** Material for the task follows **

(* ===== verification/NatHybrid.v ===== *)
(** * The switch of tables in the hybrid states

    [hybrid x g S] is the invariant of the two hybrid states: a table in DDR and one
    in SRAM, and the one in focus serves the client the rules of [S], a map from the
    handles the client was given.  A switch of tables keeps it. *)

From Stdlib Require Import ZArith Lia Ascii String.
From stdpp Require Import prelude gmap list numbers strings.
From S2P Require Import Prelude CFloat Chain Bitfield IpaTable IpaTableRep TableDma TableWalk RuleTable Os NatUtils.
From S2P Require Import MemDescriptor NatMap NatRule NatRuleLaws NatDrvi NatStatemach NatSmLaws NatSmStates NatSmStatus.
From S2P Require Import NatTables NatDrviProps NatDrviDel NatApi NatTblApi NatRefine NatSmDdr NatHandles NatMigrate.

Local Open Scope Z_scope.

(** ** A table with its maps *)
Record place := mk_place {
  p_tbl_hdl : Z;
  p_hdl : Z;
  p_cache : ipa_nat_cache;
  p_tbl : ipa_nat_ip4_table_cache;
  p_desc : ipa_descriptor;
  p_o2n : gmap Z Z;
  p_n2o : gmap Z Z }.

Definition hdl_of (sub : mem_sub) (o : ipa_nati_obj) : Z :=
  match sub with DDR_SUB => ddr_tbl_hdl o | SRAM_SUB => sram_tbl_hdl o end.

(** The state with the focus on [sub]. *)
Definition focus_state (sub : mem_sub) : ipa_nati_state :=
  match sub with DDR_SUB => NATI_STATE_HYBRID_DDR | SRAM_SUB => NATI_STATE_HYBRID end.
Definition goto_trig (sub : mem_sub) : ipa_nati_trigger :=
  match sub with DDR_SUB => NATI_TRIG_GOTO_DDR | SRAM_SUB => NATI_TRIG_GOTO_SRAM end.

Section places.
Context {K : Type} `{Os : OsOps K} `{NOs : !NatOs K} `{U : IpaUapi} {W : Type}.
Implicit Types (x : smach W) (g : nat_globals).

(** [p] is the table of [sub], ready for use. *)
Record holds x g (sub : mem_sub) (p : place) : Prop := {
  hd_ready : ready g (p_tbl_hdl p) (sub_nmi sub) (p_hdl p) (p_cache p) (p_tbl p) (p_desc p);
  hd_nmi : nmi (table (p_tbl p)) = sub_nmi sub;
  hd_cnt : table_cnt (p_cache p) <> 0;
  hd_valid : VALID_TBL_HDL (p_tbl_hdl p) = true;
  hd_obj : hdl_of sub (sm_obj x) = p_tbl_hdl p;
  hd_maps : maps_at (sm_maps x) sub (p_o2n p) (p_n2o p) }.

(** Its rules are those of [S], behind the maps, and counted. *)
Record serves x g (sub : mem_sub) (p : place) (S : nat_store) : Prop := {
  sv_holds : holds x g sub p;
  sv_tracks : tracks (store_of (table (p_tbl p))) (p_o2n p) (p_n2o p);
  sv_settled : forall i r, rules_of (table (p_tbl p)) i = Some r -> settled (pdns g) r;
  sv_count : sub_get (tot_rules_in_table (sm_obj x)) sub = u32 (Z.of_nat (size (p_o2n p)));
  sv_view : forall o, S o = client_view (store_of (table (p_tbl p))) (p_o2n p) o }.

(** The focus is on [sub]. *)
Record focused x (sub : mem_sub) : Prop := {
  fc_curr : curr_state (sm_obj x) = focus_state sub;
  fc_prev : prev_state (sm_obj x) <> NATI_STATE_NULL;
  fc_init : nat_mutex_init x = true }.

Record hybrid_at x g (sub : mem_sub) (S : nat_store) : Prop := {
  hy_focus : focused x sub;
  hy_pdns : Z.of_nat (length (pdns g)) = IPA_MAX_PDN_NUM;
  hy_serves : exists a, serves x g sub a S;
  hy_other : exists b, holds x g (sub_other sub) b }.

** End of Material for the task **

**Your goal**. Copy every line of the records above, starting with the first, up to and including the line containing "hd_cnt : table_cnt (p_cache p) <> 0;".

**Exercise result**.
(* ===== verification/NatHybrid.v ===== *)
(** * The switch of tables in the hybrid states

    [hybrid x g S] is the invariant of the two hybrid states: a table in DDR and one
    in SRAM, and the one in focus serves the client the rules of [S], a map from the
    handles the client was given.  A switch of tables keeps it. *)

From Stdlib Require Import ZArith Lia Ascii String.
From stdpp Require Import prelude gmap list numbers strings.
From S2P Require Import Prelude CFloat Chain Bitfield IpaTable IpaTableRep TableDma TableWalk RuleTable Os NatUtils.
From S2P Require Import MemDescriptor NatMap NatRule NatRuleLaws NatDrvi NatStatemach NatSmLaws NatSmStates NatSmStatus.
From S2P Require Import NatTables NatDrviProps NatDrviDel NatApi NatTblApi NatRefine NatSmDdr NatHandles NatMigrate.

Local Open Scope Z_scope.

(** ** A table with its maps *)
Record place := mk_place {
  p_tbl_hdl : Z;
  p_hdl : Z;
  p_cache : ipa_nat_cache;
  p_tbl : ipa_nat_ip4_table_cache;
  p_desc : ipa_descriptor;
  p_o2n : gmap Z Z;
  p_n2o : gmap Z Z }.

Definition hdl_of (sub : mem_sub) (o : ipa_nati_obj) : Z :=
  match sub with DDR_SUB => ddr_tbl_hdl o | SRAM_SUB => sram_tbl_hdl o end.

(** The state with the focus on [sub]. *)
Definition focus_state (sub : mem_sub) : ipa_nati_state :=
  match sub with DDR_SUB => NATI_STATE_HYBRID_DDR | SRAM_SUB => NATI_STATE_HYBRID end.
Definition goto_trig (sub : mem_sub) : ipa_nati_trigger :=
  match sub with DDR_SUB => NATI_TRIG_GOTO_DDR | SRAM_SUB => NATI_TRIG_GOTO_SRAM end.

Section places.
Context {K : Type} `{Os : OsOps K} `{NOs : !NatOs K} `{U : IpaUapi} {W : Type}.
Implicit Types (x : smach W) (g : nat_globals).

(** [p] is the table of [sub], ready for use. *)
Record holds x g (sub : mem_sub) (p : place) : Prop := {
  hd_ready : ready g (p_tbl_hdl p) (sub_nmi sub) (p_hdl p) (p_cache p) (p_tbl p) (p_desc p);
  hd_nmi : nmi (table (p_tbl p)) = sub_nmi sub;
  hd_cnt : table_cnt (p_cache p) <> 0;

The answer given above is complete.